Jacob tipped the empty glass toward his outstretched tongue; when he realized it was still empty he poured another shot into it, this time spilling more on the wet bar than he got in the glass.
While Jacob was speaking, Emily had watched Mac pace back and forth, his normally unfazed demeanor obviously stretched thin by what he was hearing. “You’re telling us Earth has been taken over by an alien race?” she said when Jacob paused to refill his glass.
Jacob shook his head and polished off the shot. “Not by some alien race, for some alien race. The only question now is who they are and when we can expect them to show up.” He paused, then laughed as he reached for the bottle of whisky again. “Wait, that’s two questions,” he said, his words slurring into one.
MacAlister moved to Jacob’s side and took the bottle from his hands. “I think you’ve had just about enough, mate.”
Jacob looked up at the soldier. “I think you could be right,” he said, before letting out a long braying laugh.
“So the rain, the creatures I saw, the alien trees?” Emily said.
The effects of the drink were quickly robbing Jacob of his faculties and his words were becoming indistinguishable.
“That, my dear, dear Emily, is the interesting part. This is just a theory, mind you, so don’t you hold me to it in the morning—” he let out another long laugh “—but I think that the rain was some kind of biological super nanotechnology. How it got here, I have nooooo idea, but it took every carbon-based life form on this planet, disassembled it molecule by molecule, and then reassembled it in whatever shape it wanted.”
Jacob jabbed at the ceiling with the index finger of his left hand. When he next spoke his voice was conspiratorial. “It gave us what you saw out there. A new world. Their world.” He stared at his hand
still pointing at the ceiling. “I mean, do you have even the slightest inkling of what that means? Whatever did this to the world is so far ahead of us technologically, it might just as well be God.” He slowly lowered his hand to his lap and turned to face Emily. “I do not feel so good,” he said, his face suddenly turning a shade of green.
“Don’t worry,” said MacAlister with a sigh, “I’ll take care of him. Come on.” He began pushing Jacob out of the room toward the scientist’s cabin. “I’ll get him to his room.”

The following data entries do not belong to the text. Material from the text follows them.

(** * pysellus.registrar: registration of stream testers and failure dispatch

    A shallow embedding of [pysellus/registrar.py].  Python functions of the
    module become computations in a small state-and-exception monad that
    also records the calls made to collaborators, so that "is invoked
    exactly once" and "is not invoked" are statements about a list of
    events.  The [integrations] module and the testers are external to the
    file and are carried by the world as data. *)

From Stdlib Require Import ZArith String List Bool Lia.
From stdpp Require Import base option list gmap strings.

Set Warnings "-register-all".
Open Scope string_scope.
Open Scope list_scope.

(** ** Python values and exceptions *)

(** The part of the exception hierarchy that the handler of
    [_on_failure_wrapper] tells apart: classes that derive from [Exception]
    and the classes that derive from [BaseException] only. *)
Inductive exc_class :=
| KeyError
| IndexError
| OtherException (name : string)      (* any other subclass of Exception *)
| SystemExit
| KeyboardInterrupt
| GeneratorExit
| OtherBaseException (name : string). (* a direct subclass of BaseException *)

(** [isinstance(e, Exception)] *)
Definition is_Exception (c : exc_class) : bool :=
  match c with
  | KeyError | IndexError | OtherException _ => true
  | SystemExit | KeyboardInterrupt | GeneratorExit | OtherBaseException _ => false
  end.

Record pyexc := mk_exc { exc_type : exc_class; exc_args : string }.

Inductive pyval :=
| VNone
| VBool (b : bool)
| VInt (z : Z)
| VStr (s : string)
| VList (l : list pyval)
| VTuple (l : list pyval)
| VExc (e : pyexc).

(** Truth value testing, as [not x] and [if x] perform it. *)
Definition truthy (v : pyval) : bool :=
  match v with
  | VNone => false
  | VBool b => b
  | VInt z => negb (z =? 0)%Z
  | VStr s => negb (String.eqb s "")
  | VList l => negb (Nat.eqb (length l) 0)
  | VTuple l => negb (Nat.eqb (length l) 0)
  | VExc _ => true
  end.

(** What evaluating a call gives: a value, or a raised exception. *)
Inductive outcome (A : Type) :=
| Return (a : A)
| Raise (e : pyexc).
Arguments Return {A} a.
Arguments Raise {A} e.

(** ** Testers, wrapped testers, streams *)

(** An object identity ([id(obj)]). *)
Definition obj_id := positive.

(** A stream is only ever used as a dictionary key; rx observables hash
    and compare by identity. *)
Definition stream := obj_id.

(** A tester: a callable with a [__name__], applied to one element. *)
Record tester := mk_tester {
  tester_name : string;                      (* tester.__name__ *)
  tester_call : pyval -> outcome pyval       (* tester(element) *)
}.

(** [partial(_on_failure_wrapper, test_name, tester)] *)
Record wrapped_tester := partial_on_failure_wrapper {
  p_test_name : string;
  p_tester : tester
}.

(** A message payload: a dict with string keys. *)
Abbreviation payload := (gmap string pyval).

(** ** The integrations module (external collaborator)

    [pysellus.integrations] is not part of this file.  The registrar uses
    three of its attributes: the dict [registered_integrations] and the
    functions [notify_element] and [notify_error].  The two functions are
    taken as given: for each pair of arguments they either return
    ([None]) or raise ([Some e]). *)
Record integrations_module := {
  registered_integrations : gmap string (gmap string pyval);
  notify_element_raises : string -> payload -> option pyexc;
  notify_error_raises : string -> payload -> option pyexc
}.

(** ** Interpreter state *)

(** A frame record of [inspect.stack()]: the six items of the tuple, in
    order; [function] is item [3]. *)
Record FrameInfo := {
  frame : obj_id;
  filename : string;
  lineno : Z;
  function : string;
  code_context : list string;
  index : Z
}.

Record World := {
  (* contents of the dict objects, by identity *)
  dict_store : obj_id -> gmap stream (list wrapped_tester);
  (* the imported module [integrations] *)
  integrations : integrations_module;
  (* the interpreter stack, innermost frame first *)
  stack : list FrameInfo
}.

(** The calls made during a computation, in order.  [EvCall d f] is the
    call of a Python function named [f] made while [d] frames were active;
    the calls of testers and of the two notification entry points are
    recorded with their arguments, a payload with the content it has at
    the time of the call. *)
Inductive event :=
| EvCall (depth : nat) (name : string)
| EvTester (name : string) (element : pyval)
| EvNotifyElement (test_name : string) (p : payload)
| EvNotifyError (test_name : string) (p : payload).

(** ** The monad of Python computations *)

Record run (A : Type) := mk_run {
  result : outcome A;
  final : World;
  events : list event
}.
Arguments mk_run {A} result final events.
Arguments result {A} r.
Arguments final {A} r.
Arguments events {A} r.

Definition M (A : Type) := World -> run A.

Definition ret {A} (a : A) : M A := fun w => mk_run (Return a) w [].

Definition raise {A} (e : pyexc) : M A := fun w => mk_run (Raise e) w [].
Lemma ParseBinOpRHS_stops (fuel : nat) :
  forall (ExprPrec : Z) (LHS : ExprAST) (st : State) (T : ExprAST)
         (st' : State),
    table_inv (BinopPrecedence st) ->
    ParseBinOpRHS fuel ExprPrec LHS st = Done (Some T) st' ->
    pending_precedence st' < ExprPrec.
Proof.
  induction fuel as [|fuel IH]; intros ExprPrec LHS st T st' Htab;
    [discriminate|].
  destruct (parser_preserves (fun st => table_inv (BinopPrecedence st))
              table_inv_getNextToken table_inv_GetTokPrecedence
              ltac:(intros l s _ H; exact H) fuel)
    as (_ & HP & _ & _ & _ & HR).
  rewrite ParseBinOpRHS_S. unfold bind, read.
  destruct (GetTokPrecedence_inv st Htab)
    as (st0 & E0 & Htab0 & _ & _ & _ & _ & Hc0 & _).
  rewrite E0. fold (pending_precedence st).
  destruct (Z.ltb_spec (pending_precedence st) ExprPrec) as [E1|E1].
  { unfold ret. intros [= _ <-]. unfold pending_precedence in *.
    now rewrite Hc0. }
  destruct (getNextToken st0) as [t st1| |] eqn:Etok; try discriminate.
  pose proof (table_inv_getNextToken st0 t st1 Htab0 Etok) as Htab1.
  destruct (ParsePrimary fuel st1) as [[RHS|] st2| |] eqn:EP; try discriminate.
  pose proof (HP st1 _ st2 Htab1 EP) as Htab2. simpl in Htab2.
  destruct (GetTokPrecedence_inv st2 Htab2) as (st3 & E3 & Htab3 & _).
  rewrite E3.
  destruct (_ <? _).
  - destruct (ParseBinOpRHS fuel (pending_precedence st + 1) RHS st3)
      as [[R|] st4| |] eqn:ER; try discriminate.
    pose proof (HR _ _ st3 _ st4 Htab3 ER) as Htab4. simpl in Htab4.
    apply IH. exact Htab4.
  - unfold ret at 1. apply IH. exact Htab3.
Qed.
(** * Time-series modelling helpers ([time_series_modeling.py])

    A shallow embedding of the forecasting helpers of
    [workbooks/bmc_functions/time_series_modeling.py] and the properties the
    specification states about them.

    - Python values are modelled the way the interpreter has them: [int] as
      [Z], [float] as IEEE-754 binary64 ([spec_float] with precision 53 and
      maximal exponent 1024), exceptions as a result type.
    - pandas objects are modelled by their observable content: a Series is
      a name and a list of (timestamp, value) rows, a DataFrame an index
      and named columns.
    - pmdarima, statsmodels and matplotlib are outside the repository: their
      entry points are fields of a [backend] record, and every call leaves
      an event in a trace. *)

From Stdlib Require Import ZArith List String Bool Lia QArith DecimalString Sorted.
From Stdlib Require Import Floats.SpecFloat.
Import ListNotations.
#[local] Set Warnings "-register-all".
Local Open Scope string_scope.
Local Open Scope Z_scope.
Local Open Scope list_scope.

(** ** Python runtime *)

Module Py.

(** The exception classes the embedded code can raise. *)
Inductive exn : Type :=
| TypeError | ValueError | IndexError | KeyError
| AttributeError | OverflowError.

Inductive result (A : Type) : Type :=
| Ok (a : A)
| Raise (e : exn).
Arguments Ok {A} a.
Arguments Raise {A} e.

Definition is_ok {A} (r : result A) : bool :=
  match r with Ok _ => true | Raise _ => false end.

Definition map_result {A C} (g : A -> C) (r : result A) : result C :=
  match r with Ok a => Ok (g a) | Raise x => Raise x end.

(** *** Floats: IEEE-754 binary64 *)

Definition prec : Z := 53.
Definition emax : Z := 1024.
Definition float : Type := spec_float.

Definition fmul : float -> float -> float := SFmul prec emax.
Definition fsub : float -> float -> float := SFsub prec emax.
Definition fdiv : float -> float -> float := SFdiv prec emax.
Definition flt : float -> float -> bool := SFltb.
Definition feq : float -> float -> bool := SFeqb.
Definition fzero : float := S754_zero false.
Definition fone : float := SFone prec emax.

(** A value the interpreter can hold: canonical mantissa and exponent. *)
Definition is_float64 (x : float) : Prop := valid_binary prec emax x = true.

Definition is_finite (x : float) : bool :=
  match x with
  | S754_zero _ | S754_finite _ _ _ => true
  | _ => false
  end.

(** A zero, or a finite float with a mantissa of at most [D] binary digits
    and an exponent of at most [E]. *)
Definition finite_within (D E : Z) (x : float) : Prop :=
  match x with
  | S754_zero _ => True
  | S754_finite _ m e => Zpos (digits2_pos m) <= D /\ e <= E
  | _ => False
  end.

(** Where rounding a mantissa of at most [D] digits with an exponent of
    at most [E] lands at most, for a format of precision [p] and maximal
    exponent [em]. *)
Definition exponent_bound (p em D E : Z) : Z :=
  let E1 := Z.max E (fexp p em (D + E)) in
  Z.max E1 (fexp p em (D + 1 + E1)).

(** [float(n)] for an [int] [n]: correctly rounded, [OverflowError] when
    [n] is too large for a binary64. *)
Definition float_of_int (n : Z) : result float :=
  match binary_normalize prec emax n 0 false with
  | S754_infinity _ => Raise OverflowError
  | x => Ok x
  end.

(** [n * x] for an [int] [n] and a [float] [x]. *)
Definition int_mul_float (n : Z) (x : float) : result float :=
  match float_of_int n with
  | Ok y => Ok (fmul y x)
  | Raise e => Raise e
  end.

(** [m * 2^e] rounded to the nearest integer, ties to even. *)
Definition round_half_even (m e : Z) : Z :=
  if 0 <=? e then m * 2 ^ e
  else
    let d := 2 ^ (- e) in
    let q := m / d in
    let r := m mod d in
    match 2 * r ?= d with
    | Lt => q
    | Gt => q + 1
    | Eq => if Z.even q then q else q + 1
    end.

(** The builtin [round(x)] with one argument: an [int], [ValueError] on
    NaN and [OverflowError] on an infinity. *)
Definition round (x : float) : result Z :=
  match x with
  | S754_zero _ => Ok 0
  | S754_nan => Raise ValueError
  | S754_infinity _ => Raise OverflowError
  | S754_finite s m e => Ok (cond_Zopp s (round_half_even (Zpos m) e))
  end.

(** [sys.maxsize]: no container is longer. *)
Definition maxsize : Z := 2 ^ 63 - 1.

(** *** Sequences: slices and indexing *)

Section Sequences.
Context {A : Type}.

(** A slice bound clamped into [0 .. len], negative bounds counting
    from the end. *)
Definition clamp (len i : Z) : nat :=
  Z.to_nat (if i <? 0 then Z.max (i + len) 0 else Z.min i len).

Definition len (l : list A) : Z := Z.of_nat (List.length l).

(** [l[:stop]] *)
Definition slice_to (stop : Z) (l : list A) : list A :=
  firstn (clamp (len l) stop) l.

(** [l[start:]] *)
Definition slice_from (start : Z) (l : list A) : list A :=
  skipn (clamp (len l) start) l.

(** [l[i]], [IndexError] out of range, negative [i] from the end. *)
Definition item (i : Z) (l : list A) : result A :=
  let j := if i <? 0 then i + len l else i in
  if (j <? 0) || (len l <=? j) then Raise IndexError
  else match nth_error l (Z.to_nat j) with
       | Some a => Ok a
       | None => Raise IndexError
       end.
End Sequences.

(** *** Associations: keyword arguments, environments *)

Fixpoint lookup {V : Type} (k : string) (d : list (string * V)) : option V :=
  match d with
  | [] => None
  | (k', v) :: d' => if String.eqb k k' then Some v else lookup k d'
  end.

Definition has_key {V : Type} (k : string) (d : list (string * V)) : bool :=
  match lookup k d with Some _ => true | None => false end.

(** [d[k] = v] on a dict: the key keeps its place when it is there, and is
    appended when it is not. *)
Fixpoint dict_set {V : Type} (k : string) (v : V) (d : list (string * V))
  : list (string * V) :=
  match d with
  | [] => [(k, v)]
  | (k', v') :: d' =>
      if String.eqb k k' then (k, v) :: d' else (k', v') :: dict_set k v d'
  end.

End Py.
Import Py.


(** ** Data model *)

(** A column label, as pandas hands it back for the name of a column: a
    numpy integer for an integer column index, and for an object index
    the object it holds, a [str] or a [numpy.str_]. Labels of other kinds
    are not modelled. *)
Inductive label : Type :=
| LInt (z : Z)
| LStr (s : string)
| LNpStr (s : string).

(** A pandas Series: its name and its rows, in index order. *)
Record series : Type := mkSeries {
  sname : label;
  srows : list (Z * float)
}.

Definition sindex (s : series) : list Z := map fst (srows s).

(** [s.shape[0]] *)
Definition shape0 (s : series) : Z := len (srows s).

(** [s.iloc[:stop]] and [s.iloc[start:]] keep the name. *)
Definition iloc_to (stop : Z) (s : series) : series :=
  mkSeries (sname s) (slice_to stop (srows s)).
Definition iloc_from (start : Z) (s : series) : series :=
  mkSeries (sname s) (slice_from start (srows s)).

(** A DataFrame of floats: the index and the columns, in column order. *)
Record frame : Type := mkFrame {
  findex : list Z;
  fcols : list (string * list float)
}.


(** [f.columns = names]: [ValueError] on a length mismatch. *)
Definition set_columns (names : list string) (f : frame) : result frame :=
  if (List.length names =? List.length (fcols f))%nat
  then Ok (mkFrame (findex f) (combine names (map snd (fcols f))))
  else Raise ValueError.
(** One iteration, with the records logged. *)
Lemma visit_log_eq dbg refnames cat_ref jto st i log :
  visit log_record dbg refnames cat_ref jto st i log =
  let jp := jto (u32 i) in
  let ti := u32 (tidx jp) in
  let toff := u32 (textoff jp) in
  let tl := u32 (tlen jp) in
  let c := nth (Z.to_nat i) cat_ref zero in
  if mapped jp then
    if curr_ref st =? ti then (log, Normal (append_base st toff c))
    else if curr_ref st =? NONE32
    then (log, Normal (append_base (reset_state ti tl) toff c))
    else
      match nth_error refnames (Z.to_nat (curr_ref st)) with
      | Some name =>
          (log ++ [(name, add_trailing_gaps (curr_ref_seq st) (curr_ref_len st))],
           Normal (append_base (reset_state ti tl) toff c))
      | None => (log, if dbg then AssertException else Undefined)
      end
  else (log, Normal st).
Proof.
  cbv zeta. unfold visit. cbv zeta. fold (mapped (jto (u32 i))).
  destruct (mapped (jto (u32 i))); [|reflexivity].
  unfold bind at 1. unfold switch_reference.
  destruct (curr_ref st =? u32 (tidx (jto (u32 i)))); [reflexivity|].
  cbn [negb]. unfold bind at 1.
  destruct (curr_ref st =? NONE32); [reflexivity|].
  cbn [negb]. rewrite flush_log_eq.
  destruct (nth_error refnames (Z.to_nat (curr_ref st))); [reflexivity|].
  now destruct dbg.
Qed.

Section LogInvariant.

Variable dbg : assertions.
Variable refnames : list text.
Variable cat_ref : text.
Variable jto : Z -> JoinedPosition.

“We should all be afraid,” Jacob yelled as the Scotsman wheeled him away. “We should all be really fucking afraid.”
“He’ll sleep soundly tonight,” said MacAlister when he returned from taking Jacob to his room. “I expect he’ll have a bit of a hangover in the morning, though.”
“Let’s assume his theory is correct,” Emily said, picking up the conversation where they’d left off before the interruption. “Does it really change anything for us?”
“Our primary objective has not changed. We still need to find a place to pitch our tent, so to speak. Point Loma seems to me to be as good a place as any to do that, wouldn’t you say?”
“From what Commander Mulligan has told us, the chances of finding anywhere unaffected by the storm seem pretty slim and growing slimmer by the day. And if Jacob is right we might be running out of time faster than we know,” Emily said. “And since we’re already here…”
The captain nodded. “Mr. MacAlister, I’d like you to take two men you know can handle themselves and go take a look around our new home. Report back to me if we need to call in a fumigator or not.”
“I’d like to go ashore with them,” Emily interjected.
“Not this time,” MacAlister replied. “Leave it to the experts for now.”
“But—” she began to object.
“No buts, Ms. Baxter,” said the captain. “My men know what they’re doing and you would be nothing but a liability at this point, I’m afraid. Please just let them do their job.”